According to ElevenLabs, the user has to enter the text in the language of their choice, select the voice they want (pre-made, synthetic or cloned) and adjust a few speech parameters. The model will automatically identify the written language and use the set parameters to generate speech in it. It also maintains the selected voice’s unique characteristics across all languages, including its original accent.
“Our model is able to understand the relations between words and adjust delivery based on context (‘contextual’ text-to-speech). Because there are no hardcoded voice features in the model, it can robustly predict thousands of voice characteristics while creating AI voices. This means the ElevenLabs model can take the text surrounding each generated utterance into account to maintain appropriate flow, rather than generating each utterance separately, which can create voices that sound robotic,” Staniszewski told VentureBeat.
Widespread applications of text-to-speech tool
Since its launch in beta, ElevenLabs has seen interest from both enterprises and creators and claims to have registered more than a million users worldwide. The latest launch is expected to not only boost the user base of the platform but also the volume of content it generates on a daily basis.

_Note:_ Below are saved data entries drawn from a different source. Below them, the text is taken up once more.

Lemma execute_refines n now m :
  wf n m ->
  wf n (execute_pending_removals now m).1 /\
  spec_step (abs m) (now, ExecutePendingRemovals) =
    (abs (execute_pending_removals now m).1, ACount (execute_pending_removals now m).2).
Proof.
  intros Hw. unfold execute_pending_removals.
  set (l := List.filter (fun e => e.2 <=? now) (pending_order (pending_removals m))).
  set (due := filter (fun e => e.2 <= now) (pending_removals m)).
  assert (Hl : l ≡ₚ map_to_list due).
  { apply NoDup_Permutation; [|apply NoDup_map_to_list|].
    - apply NoDup_ListNoDup, List.NoDup_filter, NoDup_ListNoDup. rewrite pending_order_perm. apply NoDup_map_to_list.
    - intros [p d]. unfold l. rewrite list_elem_of_In, filter_In, <- list_elem_of_In, pending_order_perm, !elem_of_map_to_list.
      unfold due. rewrite map_lookup_filter_Some. cbn. by rewrite Z.leb_le. }
  assert (Hd : forall p, p ∈ map fst l <-> is_Some (due !! p)).
  { intros p. rewrite Hl, list_elem_of_fmap. split.
    - intros ([p' d] & -> & Hp%elem_of_map_to_list). by exists d.
    - intros [d Hp%elem_of_map_to_list]. by exists (p, d). }
  assert (Hn : NoDup (map fst l)) by (rewrite Hl; apply NoDup_fst_map_to_list).
  destruct (execute_loop_spec n (map fst l) m Hw Hn) as (Hw' & Hlo & Hp & Hg & Hc).
  { intros p [d [Hd' _]%map_lookup_filter_Some]%Hd. by exists d. }
  split; [done|]. rewrite Hc. cbn [spec_step fst snd]. f_equal.
  2: { rewrite length_map, Hl. do 2 f_equal. rewrite length_map_to_list. done. }
  set (m' := (execute_loop (map fst l) m).1) in *. change (abs m') with (mkSpec (tracked (abs m')) (local_interests m') (pending_removals m')).
  rewrite Hlo. change (reasons (abs m)) with (local_interests m). change (deadlines (abs m)) with (pending_removals m). fold due. f_equal.
  - apply map_eq. intros [c p]. rewrite (tracked_lookup m'), Hg.
    case_decide as Hq; [apply Hd in Hq as [d Hq]|].
    + apply map_lookup_filter_None. right. intros i _ Hn'. cbn in Hn'. by rewrite Hq in Hn'.
    + rewrite <- tracked_lookup. destruct (tracked (abs m) !! (c, p)) as [i|] eqn:E; [|apply map_lookup_filter_None; by left].
      apply map_lookup_filter_Some. split; [done|]. cbn. apply eq_None_not_Some. by rewrite <- Hd.
  - apply map_eq. intros p. rewrite Hp. case_decide as Hq; [apply Hd in Hq as [d [Hq Hle]%map_lookup_filter_Some]|].
    + apply map_lookup_filter_None. right. intros d' Hd' Hlt. cbn in *. rewrite Hq in Hd'. simplify_eq. lia.
    + destruct (pending_removals m !! p) as [d|] eqn:E; [|apply map_lookup_filter_None; by left].
      apply map_lookup_filter_Some. split; [done|]. cbn. destruct (Z.lt_ge_cases now d); [done|]. destruct Hq. apply Hd.
      exists d. by apply map_lookup_filter_Some.
Qed.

“We have a number of enterprise clients using our products and their use cases are varied: from voicing characters in video games to voicing customer service avatars, and from recording audiobooks to creating content for the visually impaired,” Staniszewski explained.
Most recently, the company collaborated with ArXiv to publish all their papers with an audio version for additional accessibility. It also partnered with Storytel to enhance the options available for audiobooks – offering additional AI voices alongside human narrators. At some point in the future, the CEO expects it may also be able to make dubbing an entire movie into multiple languages completely seamless, while preserving the accents and emotions of the original actors.
More to come
As part of this mission, ElevenLabs plans to expand its products with more languages and features, including a projects tool that will make it easier for users to structure and edit their long-form content. According to Staniszewski, it will add a “Google Docs” level of simplicity to generating speech from lengthier content.
“By the end of the year, we are also planning to release a beta version of our AI dubbing tool which will allow users to instantly convert speech from one language to another, all while preserving the original speakers’ voice,” he noted.
In this space of AI-powered voice and speech generation, ElevenLabs competes with players like MURF.AI, Play.ht and WellSaid Labs. According to Market US, the global market for such tools stood at $1.2 billion in 2022 and is estimated to touch nearly $5 billion in 2032, with a CAGR of slightly above 15.40%.